The Malaysian government is refocusing the use of palm oil for production of biodiesel due to the growing demand for alternative fuel sources. The plants produce 100,000 tons of biodiesel annually and because Malaysia is the world’s largest producer of crude palm oil, they intend to make the most of its advantages.
According to George Biodet of the London Guardian, other new refineries are being built in the Malaysian Peninsula, Sarawak and Rotterdam. Two foreign consortiums – one German, one American – are setting up rival plants in Singapore. All of them will be making biodiesel from the same source: oil from palm trees. “The demand for biodiesel,” the Malaysian Star reports, “will come from the European Community … This fresh demand … would, at the very least, take up most of Malaysia’s crude palm oil inventories.” Why? Because it is cheaper than biodiesel made from any other crop.
Effects on Land Use
Some nations that have pondered transitioning fully to biofuels have found that doing so would require immense tracts of land if traditional crops are used. Analyzing the amount of biodiesel that can be produced per unit area of cultivated land, some have concluded that it is likely that the United States, with one of the highest per capita energy demands of any country, does not have enough arable land to fuel all of the nation’s vehicles. Other nations may be in better situations, although many regions cannot afford to divert land away from food production. “Abusing our precious croplands to grow corn for an energy-inefficient process that yields low-grade automobile fuel amounts to unsustainable, subsidized food burning” noted Cornell Scientist David Pimentel.
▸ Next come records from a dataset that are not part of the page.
(* ===== verification/Bytes.v ===== *)
(** * Bytes, byte strings and UTF-8

    The part of the Rust standard library the protocol code relies on: [u8]
    slices as lists of bytes, fixed-width big- and little-endian integers,
    [slice::split], [Iterator::position], and the validity of UTF-8 as
    [str::from_utf8] decides it. *)
From Stdlib Require Export Init.Byte.
From Stdlib Require Import Strings.Byte.
From S2P Require Import Prelude.

Local Open Scope Z_scope.

(** ** Bytes *)

Abbreviation bytes := (list byte).

#[export] Instance byte_eq_dec : EqDecision byte := Byte.byte_eq_dec.

#[export] Instance byte_countable : Countable byte.
Proof.
  apply (inj_countable Byte.to_N Byte.of_N). intros b. apply Byte.of_to_N.
Defined.

(** The value of a byte, and [x as u8]. *)
Definition b2z (b : byte) : Z := Z.of_N (Byte.to_N b).
Definition z2b (x : Z) : byte :=
  match Byte.of_N (Z.to_N (x mod 256)) with Some b => b | None => x00 end.

Lemma b2z_range b : 0 ≤ b2z b < 256.
Proof. unfold b2z. pose proof (Byte.to_N_bounded b). lia. Qed.

Lemma z2b_b2z b : z2b (b2z b) = b.
Proof.
  unfold z2b. rewrite Z.mod_small by apply b2z_range. unfold b2z.
  by rewrite N2Z.id, Byte.of_to_N.
Qed.

Lemma b2z_z2b_mod x : b2z (z2b x) = x mod 256.
Proof.
  unfold z2b, b2z. pose proof (Z.mod_pos_bound x 256 ltac:(lia)).
  destruct (Byte.of_N _) as [b|] eqn:E.
  - apply Byte.to_of_N in E. rewrite E. lia.
  - apply Byte.of_N_None_iff in E. lia.
Qed.

Lemma b2z_z2b x : 0 ≤ x < 256 → b2z (z2b x) = x.
Proof. intros. by rewrite b2z_z2b_mod, Z.mod_small. Qed.

Lemma b2z_inj a b : b2z a = b2z b → a = b.
Proof. intros H. by rewrite <-(z2b_b2z a), H, z2b_b2z. Qed.

(** A byte-string literal. *)
Definition lit (s : string) : bytes := String.list_byte_of_string s.

(** ** Integers in bytes *)

(** [to_le_bytes] and [from_le_bytes] of an [n]-byte unsigned integer. *)
Fixpoint to_le (n : nat) (x : Z) : bytes :=
  match n with
  | O => []
  | S n => z2b x :: to_le n (x / 256)
  end.

Fixpoint from_le (l : bytes) : Z :=
  match l with
  | [] => 0
  | b :: l => b2z b + 256 * from_le l
  end.

(** [to_be_bytes] and [from_be_bytes]. *)
Definition to_be (n : nat) (x : Z) : bytes := rev (to_le n x).
Definition from_be (l : bytes) : Z := from_le (rev l).

Arguments to_be : simpl never.
Arguments from_be : simpl never.

Lemma to_le_length n x : length (to_le n x) = n.
Proof. revert x. induction n; intros; simpl; auto. Qed.

Lemma from_le_to_le n x : 0 ≤ x < 256 ^ Z.of_nat n → from_le (to_le n x) = x.
Proof.
  revert x. induction n as [|n IH]; intros x Hx; simpl; [change (256 ^ 0) with 1 in Hx; lia|].
  rewrite b2z_z2b_mod, IH.
  - pose proof (Z.div_mod x 256). lia.
  - rewrite Nat2Z.inj_succ, Z.pow_succ_r in Hx by lia.
    split; [apply Z.div_pos; lia|apply Z.div_lt_upper_bound; lia].
Qed.

Lemma from_le_range l : 0 ≤ from_le l < 256 ^ zlength l.
Proof.
  induction l as [|b l IH]; cbn [from_le length]; [lia|].
  rewrite Nat2Z.inj_succ, Z.pow_succ_r by lia. pose proof (b2z_range b). lia.
Qed.

Lemma to_le_from_le l : to_le (length l) (from_le l) = l.
Proof.
  induction l as [|b l IH]; simpl; [done|].
  pose proof (b2z_range b) as Hb. f_equal.
  - apply b2z_inj. rewrite b2z_z2b_mod. rewrite Z.mul_comm, Z.mod_add, Z.mod_small; lia.
  - rewrite Z.mul_comm, Z.div_add, Z.div_small, Z.add_0_l by lia. done.
Qed.

Lemma to_be_length n x : length (to_be n x) = n.
Proof. unfold to_be. by rewrite length_rev, to_le_length. Qed.

Lemma from_be_to_be n x : 0 ≤ x < 256 ^ Z.of_nat n → from_be (to_be n x) = x.
Proof. intros. unfold from_be, to_be. rewrite rev_involutive. by apply from_le_to_le. Qed.

Lemma to_be_from_be l : to_be (length l) (from_be l) = l.
Proof.
  unfold from_be, to_be. rewrite <-length_rev, to_le_from_le. apply rev_involutive.
Qed.

Lemma from_be_range l : 0 ≤ from_be l < 256 ^ zlength l.
Proof. unfold from_be. rewrite <-length_rev. apply from_le_range. Qed.

(** The signed reading of an unsigned 32-bit value ([i32::from_be_bytes]). *)
Definition as_i32 (x : Z) : Z := if x <? 2147483648 then x else x - 4294967296.

(** ** Slices *)

(** [bytes.get(start..end)]: absent when the range does not lie in the slice. *)
Definition get_range (start stop : nat) (l : bytes) : option bytes :=
  if (start <=? stop)%nat && (stop <=? length l)%nat
  then Some (take (stop - start) (drop start l)) else None.

(** [bytes.get(start..)]. *)
Definition get_from (start : nat) (l : bytes) : option bytes :=
  if (start <=? length l)%nat then Some (drop start l) else None.

(** [iter().position(p)]. *)
Fixpoint position (p : byte → bool) (l : bytes) : option nat :=
  match l with
  | [] => None
  | b :: l => if p b then Some 0%nat else S <$> position p l
  end.

(** [slice::split(p)]: the pieces between the separators, one more than there
    are separators. *)
Fixpoint split_on (p : byte → bool) (l : bytes) : list bytes :=
  match l with
  | [] => [[]]
  | b :: l =>
      if p b then [] :: split_on p l
      else match split_on p l with
           | [] => [[b]]
           | piece :: pieces => (b :: piece) :: pieces
           end
  end.

Definition is_nul (b : byte) : bool := bool_decide (b = x00).

Definition no_nul (v : bytes) : Prop := Forall (λ b, is_nul b = false) v.

Lemma split_on_ne p l : split_on p l ≠ [].
Proof. destruct l; simpl; [done|]. case_match; [done|]. by case_match. Qed.

Lemma split_on_app p piece b rest :
  Forall (λ b, p b = false) piece → p b = true →
  split_on p (piece ++ b :: rest) = piece :: split_on p rest.
Proof.
  intros Hp Hb. induction Hp as [|x piece Hx _ IH]; simpl; [by rewrite Hb|].
  by rewrite Hx, IH.
Qed.

Lemma position_app p piece b rest :
  Forall (λ b, p b = false) piece → p b = true →
  position p (piece ++ b :: rest) = Some (length piece).
Proof.
  intros Hp Hb. induction Hp as [|x piece Hx _ IH]; simpl; [by rewrite Hb|].
  by rewrite Hx, IH.
Qed.

Lemma get_range_app a b c : get_range (length a) (length a + length b) (a ++ b ++ c) = Some b.
Proof.
  unfold get_range. rewrite !length_app.
  destruct (Nat.leb_spec (length a) (length a + length b)); [|lia].
  destruct (Nat.leb_spec (length a + length b) (length a + (length b + length c))); [|lia].
  cbn [andb]. replace (length a + length b - length a)%nat with (length b) by lia.
  by rewrite drop_app_length, take_app_length.
Qed.

Lemma get_range_Some i j l s :
  get_range i j l = Some s → ∃ a c, l = a ++ s ++ c ∧ length a = i ∧ (j = i + length s)%nat.
Proof.
  unfold get_range.
  destruct (Nat.leb_spec i j); [|done]. destruct (Nat.leb_spec j (length l)); [|done].
  intros [= <-]. exists (take i l), (drop (j - i) (drop i l)).
  rewrite take_drop, take_drop, !length_take, length_drop. split; [done|lia].
Qed.

Lemma get_from_app a b : get_from (length a) (a ++ b) = Some b.
Proof.
  unfold get_from. rewrite length_app.
  destruct (Nat.leb_spec (length a) (length a + length b)); [|lia].
  by rewrite drop_app_length.
Qed.

Lemma position_Some p l i :
  position p l = Some i →
  ∃ b, l = take i l ++ b :: drop (S i) l ∧ p b = true ∧ Forall (λ b, p b = false) (take i l)
       ∧ (i < length l)%nat.
Proof.
  revert i. induction l as [|x l IH]; intros i; simpl; [done|].
  destruct (p x) eqn:Hx.
  - intros [= <-]. exists x. rewrite drop_0. repeat split; [done..|constructor|lia].
  - destruct (position p l) as [j|] eqn:Hj; [|done]. intros [= <-].
    destruct (IH _ eq_refl) as (b & E & Hb & Hf & Hlt). exists b.
    repeat split; [|done|by constructor|lia]. simpl. f_equal. done.
Qed.

(** [read_exact] into a buffer of [n] bytes, on a stream that ends after the
    bytes it is given by. *)
Definition read_exact (n : nat) (stream : bytes) : option (bytes * bytes) :=
  if (n <=? length stream)%nat then Some (take n stream, drop n stream) else None.

Lemma read_exact_app n a rest : length a = n → read_exact n (a ++ rest) = Some (a, rest).
Proof.
  intros <-. unfold read_exact.
  destruct (Nat.leb_spec (length a) (length (a ++ rest))) as [_|H].
  - by rewrite take_app_length, drop_app_length.
  - rewrite length_app in H. lia.
Qed.

Lemma read_exact_Some n s a rest :
  read_exact n s = Some (a, rest) → s = a ++ rest ∧ length a = n.
Proof.
  unfold read_exact. destruct (Nat.leb_spec n (length s)); intros; simplify_eq.
  rewrite take_drop, length_take. split; [done|lia].
Qed.

(** ** Text *)

Definition between (lo hi : Z) (b : byte) : bool := (lo <=? b2z b) && (b2z b <=? hi).

(** [u8::to_ascii_lowercase] and [eq_ignore_ascii_case]. *)
Definition to_ascii_lowercase (b : byte) : byte :=
  if between 65 90 b then z2b (b2z b + 32) else b.
Definition eq_ignore_ascii_case (a b : bytes) : bool :=
  bool_decide (to_ascii_lowercase <$> a = to_ascii_lowercase <$> b).

(** The [String] of a validated byte string. *)
Definition text (v : bytes) : string := String.string_of_list_byte v.

Lemma text_lit s : text (lit s) = s.
Proof. apply String.string_of_list_byte_of_string. Qed.

Lemma lit_text v : lit (text v) = v.
Proof. apply String.list_byte_of_string_of_list_byte. Qed.

(** ** UTF-8 *)

Abbreviation cont := (between 128 191).

(** Well-formed byte sequences (Unicode 15, table 3-7), as [str::from_utf8]
    accepts them. *)
Fixpoint valid_utf8 (l : bytes) : bool :=
  match l with
  | [] => true
  | b :: l1 =>
      if b2z b <? 128 then valid_utf8 l1
      else match l1 with
      | [] => false
      | c1 :: l2 =>
          if between 194 223 b then cont c1 && valid_utf8 l2
          else match l2 with
          | [] => false
          | c2 :: l3 =>
              if between 224 239 b then
                between (if b2z b =? 224 then 160 else 128)
                        (if b2z b =? 237 then 159 else 191) c1
                && cont c2 && valid_utf8 l3
              else match l3 with
              | [] => false
              | c3 :: l4 =>
                  between 240 244 b
                  && between (if b2z b =? 240 then 144 else 128)
                             (if b2z b =? 244 then 143 else 191) c1
                  && cont c2 && cont c3 && valid_utf8 l4
              end
          end
      end
  end.

(** ** White space *)

(** The UTF-8 encodings of the characters [char::is_whitespace] accepts. *)
Definition WHITESPACE : list bytes :=
  [[x09]; [x0a]; [x0b]; [x0c]; [x0d]; [x20]; [xc2; x85]; [xc2; xa0]; [xe1; x9a; x80];
   [xe2; x80; x80]; [xe2; x80; x81]; [xe2; x80; x82]; [xe2; x80; x83]; [xe2; x80; x84];
   [xe2; x80; x85]; [xe2; x80; x86]; [xe2; x80; x87]; [xe2; x80; x88]; [xe2; x80; x89];
   [xe2; x80; x8a]; [xe2; x80; xa8]; [xe2; x80; xa9]; [xe2; x80; xaf]; [xe2; x81; x9f];
   [xe3; x80; x80]].

Definition begins_with (p v : bytes) : bool := bool_decide (take (length p) v = p).

Fixpoint trim_with (spaces : list bytes) (fuel : nat) (v : bytes) : bytes :=
  match fuel with
  | O => v
  | S fuel =>
      match find (λ p, begins_with p v) spaces with
      | Some p => trim_with spaces fuel (drop (length p) v)
      | None => v
      end
  end.

(** [str::trim]. *)
Definition trim_start (v : bytes) : bytes := trim_with WHITESPACE (length v) v.
Definition trim_end (v : bytes) : bytes :=
  reverse (trim_with (reverse <$> WHITESPACE) (length v) (reverse v)).
Definition trim (v : bytes) : bytes := trim_end (trim_start v).

(** ** Bits *)

Lemma lor_disjoint a b n : 0 ≤ n → 0 ≤ a < 2 ^ n → Z.lor a (Z.shiftl b n) = a + b * 2 ^ n.
Proof.
  intros Hn Ha. rewrite Z.shiftl_mul_pow2 by done. symmetry.
  rewrite <-Z.lxor_lor, <-Z.add_nocarry_lxor; try done.
  all: apply Z.bits_inj'; intros i Hi; rewrite Z.land_spec, Z.bits_0.
  all: destruct (Z.lt_ge_cases i n); [rewrite Z.mul_pow2_bits_low by lia; apply andb_false_r|].
  all: destruct (Z.eq_dec a 0) as [->|]; [by rewrite Z.testbit_0_l|].
  all: rewrite (Z.bits_above_log2 a i); [done|lia|].
  all: assert (Z.log2 a < n) by (apply Z.log2_lt_pow2; lia); lia.
Qed.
Industrial agriculture requires petroleum inputs in the form of fertilizers, pesticides, and fuel for tractors and transport. “American agriculture now invests three calories of fossil fuel for each calorie it produces. That is long before anyone considers putting those calories into a gas tank,” observes Pimentel. What about the long list of additional costs of industrial agriculture such as polluted runoff, topsoil loss, habitat loss, farm workers’ illnesses from pesticide exposure, ground water depletion, contamination of traditional crops from genetically engineered crops, unpredictable damage to natural ecosystems from genetically engineered organisms, loss of small family farms and arable land in general, consolidated control of our food supply by large corporations and so on. So while filling up your tank at Berkeley’s own Biofuel Oasis, which seasonally sells fuel from industrially grown and most likely genetically engineered, virgin soy oil, consider these ramifications.
Conclusion
Instead of repeating the same old patterns of unsustainable use and swapping one industrial fuel dependency for another, its time to move beyond the reformist preservation of car culture which stands behind the banner of biodiesel. Real solutions are needed that address our society’s tendency to use up one resource and move on to the next until the new crisis is upon us. We should all raise our eyebrows and wonder at the corporate vultures circling and G.W. Bush telling us to stop “our oil addiction”. Changes that reduce consumption are imperative; better fuel efficiencies, public transportatio
n, local lifestyles, walking, biking, e-commuting, local food productions and such offer a future of hope that biodiesel just can’t supply.